Nessa tarefa, todas as pessoas, sejam ou não partes na causa, têm o dever de prestar a sua colaboração, respondendo ao que lhes for perguntado, submetendo-se às inspeções necessárias, facultando o que lhes for requisitado e praticando os atos que forem determinados (n.º 1 do art.º 417.º do CPC).
Interesses relevantes poderão justificar a recusa da dita colaboração. Assim, a recusa é legítima se a obediência importar “intromissão na vida privada ou familiar, no domicílio, na correspondência ou nas telecomunicações” (al. b) do n.º 3 do art.º 417.º) ou “a violação do sigilo profissional (…)” (n.º 3, alínea c) do art.º 417.º do CPC).
Nos termos do n.º 4 do art.º 417.º do CPC, ”deduzida escusa com fundamento na alínea c) do número anterior, é aplicável, com as adaptações impostas pela natureza dos interesses em causa, o disposto no processo penal acerca da verificação da legitimidade da escusa e da dispensa do dever de sigilo invocado.”
Remete-se para o regime previsto no processo penal a fim de solucionar o conflito que surja entre uma determinada pretensão probatória e a invocação de dever de sigilo.
Haverá que ver, então, o que a este respeito se prevê no Código de Processo Penal.
Disciplina sobre a matéria o artigo 135.º (com a redação introduzida pela Lei n.º 48/2007, de 29 de agosto) – com a epigrafe “Segredo profissional” - , dispondo o seguinte:
“1 - Os ministros de religião ou confissão religiosa e os advogados, médicos, jornalistas, membros de instituições de crédito e as demais pessoas a quem a lei permitir ou impuser que guardem segredo podem escusar-se a depor sobre os factos por ele abrangidos.

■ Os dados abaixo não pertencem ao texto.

Definition handleMediaError (e : Error) (w : World) : World :=
  let k := error_key e in
  if (k =? "NotAllowedError") || (k =? "PermissionDeniedError") then
    upd_view (set_mediaError (Some
      {| message := "Camera and microphone access denied. Please allow permissions in your browser settings and refresh the page.";
         canRetry := false |}))
      (upd_view (set_permissionDenied true) w)
  else if (k =? "NotFoundError") || (k =? "DevicesNotFoundError") then
    upd_view (set_mediaError (Some
      {| message := "No camera or microphone found. Please connect your devices and try again.";
         canRetry := true |})) w
  else if (k =? "NotReadableError") || (k =? "TrackStartError") then
    upd_view (set_mediaError (Some
      {| message := "Camera or microphone is already in use by another application. Please close other applications and try again.";
         canRetry := true |})) w
  else if (k =? "OverconstrainedError") || (k =? "ConstraintNotSatisfiedError") then
    if Nat.ltb (retryAttempts (view w)) MAX_RETRY_ATTEMPTS then
      upd_view (set_mediaError (Some
        {| message := "Camera/microphone constraints cannot be satisfied. Trying with lower quality...";
           canRetry := true |}))
        (setTimeout MediaRetry 1000 w)
    else
      upd_view (set_mediaError (Some
        {| message := "Failed to get media with available constraints after multiple attempts.";
           canRetry := false |})) w
  else if k =? "NotSupportedError" then
    upd_view (set_mediaError (Some
      {| message := "Media constraints are not supported by this browser. Please update your browser.";
         canRetry := false |})) w
  else if k =? "TypeError" then
    upd_view (set_mediaError (Some
      {| message := "Invalid media constraints. Please refresh the page and try again.";
         canRetry := true |})) w
  else if k =? "BROWSER_NOT_SUPPORTED" then
    upd_view (set_mediaError (Some
      {| message := "Your browser doesn't support video calling. Please use a modern browser like Chrome, Firefox, or Safari.";
         canRetry := false |})) w
  else
    upd_view (set_mediaError (Some
      {| message := "Media access error: " +:+ err_message e
                    +:+ ". Please check your device permissions and try again.";
         canRetry := true |})) w.

(** The two causes of media errors that the error taxonomy singles out:
    a refused permission, and constraints the devices cannot satisfy. *)
Definition permission_error (e : Error) : bool :=
  (error_key e =? "NotAllowedError") || (error_key e =? "PermissionDeniedError").

Definition constraint_error (e : Error) : bool :=
  (error_key e =? "OverconstrainedError")
  || (error_key e =? "ConstraintNotSatisfiedError").

Definition has_kind (k : TrackKind) (s : Stream) : bool :=
  existsb (fun t => kind_eqb (kind t) k) s.

(** The constraints after the availability check has switched off what
    has no device. *)
Definition available_constraints (b : Browser) (c : Constraints) : Constraints :=
  {| c_video := if negb (cameraAvailable b) && wanted (c_video c) then Off else c_video c;
     c_audio := if negb (microphoneAvailable b) && wanted (c_audio c) then Off else c_audio c |}.

Definition getMediaWithErrorHandling (b : Browser) (c : Constraints) (w : World)
  : World :=
  let w0 := upd_view (fun cs =>
              set_deviceErrors no_device_errors
                (set_permissionDenied false
                   (set_mediaError None (set_isLoadingMedia true cs)))) w in
  let w2 :=
    if negb (supported b) then
      handleMediaError {| err_name := "Error"; err_message := "BROWSER_NOT_SUPPORTED" |}
        (upd_view (set_callStatus Failed) w0)
    else
      let no_camera := negb (cameraAvailable b) && wanted (c_video c) in
      let no_microphone := negb (microphoneAvailable b) && wanted (c_audio c) in
      let c' := available_constraints b c in
      let w1 := log [GetUserMedia c']
                  (upd_view (set_deviceErrors
                     {| camera := no_camera; microphone := no_microphone |}) w0) in
      match getUserMedia b c' with
      | inl stream =>
          upd_view (fun cs =>
            set_callStatus Connected
              (set_localStream (Some stream)
                 (set_deviceErrors
                    {| camera := no_camera
                                 || (wanted (c_video c') && negb (has_kind video stream));
                       microphone := no_microphone
                                 || (wanted (c_audio c') && negb (has_kind audio stream)) |}
                    cs))) w1
      | inr e => handleMediaError e (upd_view (set_callStatus Failed) w1)
      end in
  upd_view (set_isLoadingMedia false) w2.

(** The callback of the timer that [handleMediaError] arms. *)
Definition media_retry (b : Browser) (w : World) : World :=
  getMediaWithErrorHandling b lower_quality
    (upd_view (fun cs => set_retryAttempts (S (retryAttempts cs)) cs) w).

(** The Retry button. *)
Definition retryMediaAccess (b : Browser) (w : World) : World :=
  getMediaWithErrorHandling b default_constraints (upd_view (set_retryAttempts 0) w).

(** *** Mounting and unmounting *)

Definition stop_tracks (s : Stream) : Stream :=
  map (fun t => {| kind := kind t; live := false |}) s.

(** [localStream.getTracks().forEach(track => track.stop())] *)
Definition stop_local_tracks (w : World) : World :=
  match localStream (view w) with
  | Some s =>
      log (map (fun t => TrackStop (kind t)) s)
        (upd_view (set_localStream (Some (stop_tracks s))) w)
  | None => w
  end.

(** The mount effect: a freshly mounted component asks for the media.  (The
    effect runs again when [retryAttempts] changes; that re-run is not part
    of the model.) *)
Definition mount (b : Browser) (w : World) : World :=
  getMediaWithErrorHandling b default_constraints (set_view initial_view w).

Definition mount_cleanup (w : World) : World :=
  clear_ref (statsIntervalRef (view w))
    (clear_ref (reconnectTimeoutRef (view w)) (stop_local_tracks w)).

(** The network-quality effect and its cleanup. *)
Definition stats_effect (w : World) : World :=
  match peerConnection (view w) with
  | Some _ =>
      if Store.callAccepted (store w)
      then upd_view (set_statsIntervalRef (Some (next_handle w)))
             (setInterval StatsTick STATS_INTERVAL w)
      else w
  | None => w
  end.

Definition stats_cleanup (w : World) : World :=
  clear_ref (statsIntervalRef (view w)) w.

(** *** The peer connection *)

(** [pc.close()] on the connection of the state. *)
Definition close_pc (w : World) : World :=
  match peerConnection (view w) with
  | Some pc =>
      log [PcClose]
        (upd_view (set_peerConnection
           (Some {| closed := true; remoteDescription := remoteDescription pc |})) w)
  | None => w
  end.

(** The peer-connection effect.  [answer] is what the chain
    setRemoteDescription / createAnswer / setLocalDescription yields for an
    incoming call: the local description, or nothing when the chain
    rejects. *)
Definition pc_effect (answer : option string) (w : World) : World :=
  match Store.socket (store w), localStream (view w), mediaError (view w) with
  | Some _, Some _, None =>
      let st := store w in
      let w1 := log [PcNew]
                  (upd_view (fun cs =>
                     set_peerConnection (Some {| closed := false; remoteDescription := None |})
                       (set_connectionError None (set_callStatus Connecting cs))) w) in
      let w2 :=
        match Store.callSignal st with
        | Some signal =>
            if Store.receivingCall st && negb (Store.callAccepted st) then
              let w' := log [PcSetRemoteDescription signal]
                          (upd_view (set_peerConnection
                             (Some {| closed := false; remoteDescription := Some signal |})) w1) in
              match answer with
              | Some localDescription =>
                  store_action (Store.answerCall localDescription) (log [PcCreateAnswer] w')
              | None =>
                  upd_view (set_connectionError
                    (Some "Failed to establish connection. Please try again.")) w'
              end
            else w1
        | None => w1
        end in
      match Store.callSignal st with
      | Some signal =>
          if Store.callAccepted st && negb (Store.receivingCall st) then
            log [PcSetRemoteDescription signal]
              (upd_view (set_peerConnection
                 (Some {| closed := false; remoteDescription := Some signal |})) w2)
          else w2
      | None => w2
      end
  | _, _, _ => w
  end.

Definition pc_effect_cleanup (w : World) : World := close_pc w.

2 - Havendo dúvidas fundadas sobre a legitimidade da escusa, a autoridade judiciária perante a qual o incidente se tiver suscitado procede às averiguações necessárias. Se, após estas, concluir pela ilegitimidade da escusa, ordena, ou requer ao tribunal que ordene, a prestação do depoimento.
3 - O tribunal superior àquele onde o incidente tiver sido suscitado, ou, no caso de o incidente ter sido suscitado perante o Supremo Tribunal de Justiça, o pleno das secções criminais, pode decidir da prestação de testemunho com quebra do segredo profissional sempre que esta se mostre justificada, segundo o princípio da prevalência do interesse preponderante, nomeadamente tendo em conta a imprescindibilidade do depoimento para a descoberta da verdade, a gravidade do crime e a necessidade de proteção de bens jurídicos. A intervenção é suscitada pelo juiz, oficiosamente ou a requerimento.

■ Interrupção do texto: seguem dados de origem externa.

Lemma singleFlight_step (params : Params) (r : Run) (e : Event) :
  singleFlight params r -> singleFlight params (step r e).
Proof.
  destruct r as [[p res sc ip] lk st sus fin].
  unfold singleFlight, calls. simpl.
  intros (Hp & Hawait & Hstate). subst p.
  destruct e as [span | version | reason]; simpl.
  - unfold convertSpan, initIfNeeded; simpl.
    destruct ip as [[i [[|pv]| |reason]]|]; simpl in *.
    + destruct Hstate as (Hst & Hi & Hlk & Hfin & Hres & Hsc); subst.
      split; [reflexivity|]. split; [|repeat split].
      intros call Hin. rewrite !List.in_app_iff in Hin.
      destruct Hin as [Hin|[Hin|[<-|[]]]]; [| |reflexivity];
        apply Hawait; rewrite List.in_app_iff; auto.
    + destruct Hstate as (Hst & Hi & Hlk & Hfin & Hres & Hsc); subst.
      split; [reflexivity|]. split; [|repeat split].
      intros call Hin. rewrite !List.in_app_iff in Hin.
      destruct Hin as [Hin|[Hin|[<-|[]]]]; [| |reflexivity];
        apply Hawait; rewrite List.in_app_iff; auto.
    + destruct Hstate as (Hst & Hi & Hlk & Hsus & R & S & HR & HS & Hfin); subst.
      split; [reflexivity|]. split.
      * intros call Hin. rewrite List.app_nil_r in Hin.
        rewrite List.map_app in Hin.
        apply List.in_app_or in Hin as [Hin|[<-|[]]]; [|reflexivity].
        apply Hawait. rewrite List.app_nil_r. exact Hin.
      * repeat split. exists R, S. repeat split.
        intros call outcome Hin.
        apply List.in_app_or in Hin as [Hin|[[= <- <-]|[]]];
          [eapply Hfin; exact Hin | reflexivity].
    + destruct Hstate as (Hst & Hi & Hlk & Hsus & Hres & Hsc & Hfin); subst st i sus res sc.
      split; [reflexivity|]. split.
      * intros call Hin. rewrite List.app_nil_r in Hin.
        rewrite List.map_app in Hin.
        apply List.in_app_or in Hin as [Hin|[<-|[]]]; [|reflexivity].
        apply Hawait. rewrite List.app_nil_r. exact Hin.
      * repeat split; [exact Hlk|].
        intros call outcome Hin.
        apply List.in_app_or in Hin as [Hin|[[= <- <-]|[]]];
          [eapply Hfin; exact Hin | reflexivity].
    + destruct Hstate as (Hst & Hlk & Hcalls & Hres & Hsc); subst st lk res sc.
      apply List.app_eq_nil in Hcalls as [Hfin ->].
      apply List.map_eq_nil in Hfin. subst fin.
      split; [reflexivity|]. split; [|repeat split].
      intros call [<-|[]]. reflexivity.
  - unfold versionResolved; simpl.
    destruct ip as [[i [[|pv]| |reason]]|]; simpl in *.
    + destruct Hstate as (Hst & Hi & Hlk & Hfin & Hres & Hsc); subst.
      split; [reflexivity|]. split; [exact Hawait | repeat split].
    + destruct Hstate as (Hst & Hi & Hlk & Hfin & Hres & Hsc); subst.
      split; [reflexivity|]. split.
      * intros call Hin. rewrite List.app_nil_r in Hin. simpl in Hin.
        apply List.in_map_iff in Hin as ([call' o] & <- & Hin).
        apply List.in_map_iff in Hin as (call'' & [= <- <-] & Hin).
        apply Hawait. exact Hin.
      * repeat split. eexists _, _. repeat split.
        intros call outcome Hin. simpl in Hin.
        apply List.in_map_iff in Hin as (call'' & [= <- <-] & Hin).
        reflexivity.
    + split; [reflexivity|]. split; [exact Hawait | exact Hstate].
    + split; [reflexivity|]. split; [exact Hawait | exact Hstate].
    + split; [reflexivity|]. split; [exact Hawait | exact Hstate].
  - unfold initThrows; simpl.
    destruct ip as [[i [[|pv]| |reason']]|]; simpl in *.
    + split; [reflexivity|]. split; [exact Hawait | exact Hstate].
    + destruct Hstate as (Hst & Hi & Hlk & Hfin & Hres & Hsc); subst.
      split; [reflexivity|]. split.
      * intros call Hin. rewrite List.app_nil_r in Hin. simpl in Hin.
        apply List.in_map_iff in Hin as ([call' o] & <- & Hin).
        apply List.in_map_iff in Hin as (call'' & [= <- <-] & Hin).
        apply Hawait. exact Hin.
      * repeat split.
        intros call outcome Hin. simpl in Hin.
        apply List.in_map_iff in Hin as (call'' & [= <- <-] & Hin).
        reflexivity.
    + split; [reflexivity|]. split; [exact Hawait | exact Hstate].
    + split; [reflexivity|]. split; [exact Hawait | exact Hstate].
    + split; [reflexivity|]. split; [exact Hawait | exact Hstate].
Qed.


Lemma singleFlight_events (params : Params) (events : list Event) (r : Run) :
  singleFlight params r -> singleFlight params (List.fold_left step events r).
Proof.
  revert r. induction events as [|e events IH]; intros r Hr; simpl; [exact Hr|].
  apply IH. now apply singleFlight_step.
Qed.

Lemma singleFlight_run (params : Params) (events : list Event) :
  singleFlight params (run params events).
Proof. apply singleFlight_events, singleFlight_start. Qed.

Lemma calls_step (r : Run) (e : Event) :
  length (calls (step r e)) = (length (calls r) + callCount [e])%nat.
Proof.
  destruct r as [[p res sc ip] lk st sus fin].
  destruct e as [span | version | reason];
    destruct ip as [[i [[|pv]| |reason']]|];
    unfold calls, callCount; simpl;
    rewrite ?List.length_app, ?List.length_map, ?List.length_app,
      ?List.length_map; simpl; lia.
Qed.

Lemma calls_events (events : list Event) (r : Run) :
  length (calls (List.fold_left step events r))
  = (length (calls r) + callCount events)%nat.
Proof.
  revert r. induction events as [|e events IH]; intros r; simpl.
  - unfold callCount; simpl; lia.
  - rewrite IH, calls_step. unfold callCount; simpl.
    destruct e; simpl; lia.
Qed.

Lemma concurrent_calls (spans : list ExportedSpan.t) (r : Run) :
  SpanConverter.initPromise (converter r)
  = Some {| promise_id := 0; promise_state := Pending AwaitPackageVersion |} ->
  List.fold_left step (List.map ConvertSpan spans) r
  = {| converter := converter r; lookups := lookups r; started := started r;
       suspended := suspended r ++ List.map firstCall spans;
       finished := finished r |}.
Proof.
  revert r. induction spans as [|span spans IH]; intros r Hr; simpl.
  - rewrite List.app_nil_r. now destruct r.
  - destruct r as [[p res sc ip] lk st sus fin]. simpl in Hr. subst ip.
    rewrite IH; [|reflexivity]. simpl.
    rewrite <- List.app_assoc. reflexivity.
Qed.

4 - Nos casos previstos nos n.ºs. 2 e 3, a decisão da autoridade judiciária ou do tribunal é tomada ouvido o organismo representativo da profissão relacionada com o segredo profissional em causa, nos termos e com os efeitos previstos na legislação que a esse organismo seja aplicável.

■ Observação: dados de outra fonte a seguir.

(** At the start of a record, a character that does not end the line is
    read as at the start of a field. *)
Lemma parse_line_start_record (c : char) (rest : text) :
  is_newline c = false ->
  parse_line excel_tab parse_reset (c :: rest)
  = parse_line excel_tab (Build_ReaderObj START_FIELD [] []) (c :: rest).
Proof.
  intros Hnl. simpl.
  destruct (N.eqb c NUL) eqn:Hnul; [reflexivity|].
  unfold parse_process_char. simpl state. rewrite Hnul, Hnl. reflexivity.
Qed.

Lemma plain_row_first_char (r : list text) (eol : text) :
  plain_row r = true ->
  exists c rest, join_tab r ++ eol = c :: rest /\ is_newline c = false.
Proof.
  unfold plain_row. intros H.
  apply andb_true_iff in H. destruct H as [Hall Hnb].
  destruct r as [|f r]; [discriminate|].
  simpl in Hall. apply andb_true_iff in Hall. destruct Hall as [Hf _].
  destruct (plain_field_spec f Hf) as (Hchars & _ & _).
  destruct f as [|c f].
  - destruct r as [|g r]; [discriminate|].
    exists TAB, (join_tab (g :: r) ++ eol). split; reflexivity.
  - simpl in Hchars. apply andb_true_iff in Hchars. destruct Hchars as [Hc _].
    destruct (plain_char_spec c Hc) as (_ & Hlf & Hcr & _).
    destruct r as [|g r]; eexists c, _; (split; [reflexivity|]);
      unfold is_newline; now rewrite Hlf, Hcr.
Qed.

(** The reader takes a line of plain fields apart into these fields,
    whether or not the line ends in a line feed. *)
Lemma parse_line_plain_row_eol (r : list text) (eol : text) :
  plain_row r = true ->
  eol = [] \/ eol = [LF] ->
  parse_line excel_tab parse_reset (join_tab r ++ eol)
  = inr (Build_ReaderObj START_RECORD r []).
Proof.
  intros H Heol.
  destruct (plain_row_first_char r eol H) as (c & rest & E & Hnl).
  rewrite E, parse_line_start_record by exact Hnl. rewrite <- E.
  unfold plain_row in H. apply andb_true_iff in H. destruct H as [Hall Hnb].
  apply (parse_line_fields r eol []); [|exact Hall|exact Heol].
  intros ->. discriminate.
Qed.

Lemma parse_line_plain_row (r : list text) :
  plain_row r = true ->
  parse_line excel_tab parse_reset (tsv_line r)
  = inr (Build_ReaderObj START_RECORD r []).
Proof.
  intros H. apply parse_line_plain_row_eol; [exact H | now right].
Qed.
(** * Ionosphere media correction (GMAT EstimationPlugin)

    A shallow embedding of
    [src/plugins/EstimationPlugin/src/base/measurement/Ionosphere/Ionosphere.cpp]:
    the IRI2007 physics model (ray/shell clipping, TEC midpoint sum, bending
    angle march, date-window checks) and the TRK-2-23 empirical model
    (station key canonicalisation, record table scan, CONST / TRIG / NRMPOW
    evaluation).

    Conventions.
    - The C++ type [Real] (an IEEE double) is a type parameter with the
      operations the source applies to it ([RealOps]).  Every definition
      keeps the source's order of operations, so a theorem proved for all
      [RealOps] holds for doubles as it holds for the mathematical reals.
      The instance [R_RealOps] interprets [Real] as Stdlib's [R]; it is used
      where a property is a statement of real arithmetic and for concrete runs.
    - [Integer] is modelled as [Z]; the packed dates [yyyy * 10000 + mmdd]
      stay far below 2^31.
    - Code of GMAT that is not part of the translated file (string, time and
      math utilities, the IRI provider, the data files) is a field of
      [Externals].
    - Methods run in the monad [M]: the engine object and the outside world
      (message log, provider calls) are threaded explicitly, and a call ends
      normally, by a C++ exception, or in undefined behaviour. *)

From Stdlib Require Import ZArith QArith List String Ascii Bool Lia Reals Lra.
From Stdlib Require Import DecimalString.
Import ListNotations.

5 - O disposto nos n.ºs. 3 e 4 não se aplica ao segredo religioso.”
Tendo o tribunal perante o qual foi suscitado o incidente de invocação do segredo profissional concluído pela legitimidade da recusa, caberá ao tribunal superior apreciar se deve ou não ser quebrado o segredo profissional.
Ou seja: “Só após se considerar legítima a escusa invocada é que o presente incidente deve ser suscitado e depois remetido a este Tribunal da Relação, que apenas se pronuncia sobre a dispensa/quebra do sigilo profissional (como resulta das disposições conjugadas dos art. 417.º/4 do CPC e 135.º/2 e 3 do CPP)” (assim, o Acórdão do Tribunal da Relação de Coimbra de 12-06-2018, Processo n.º 768/16.2T8CBR-C.C1, relator BARATEIRO MARTINS).
Para tal, o tribunal que conhece do incidente deve considerar que a quebra é justificada “segundo o princípio da prevalência do interesse preponderante”, nomeadamente tendo em conta a “imprescindibilidade do depoimento para a descoberta da verdade”, a “gravidade do crime” e a “necessidade de proteção de bens jurídicos”.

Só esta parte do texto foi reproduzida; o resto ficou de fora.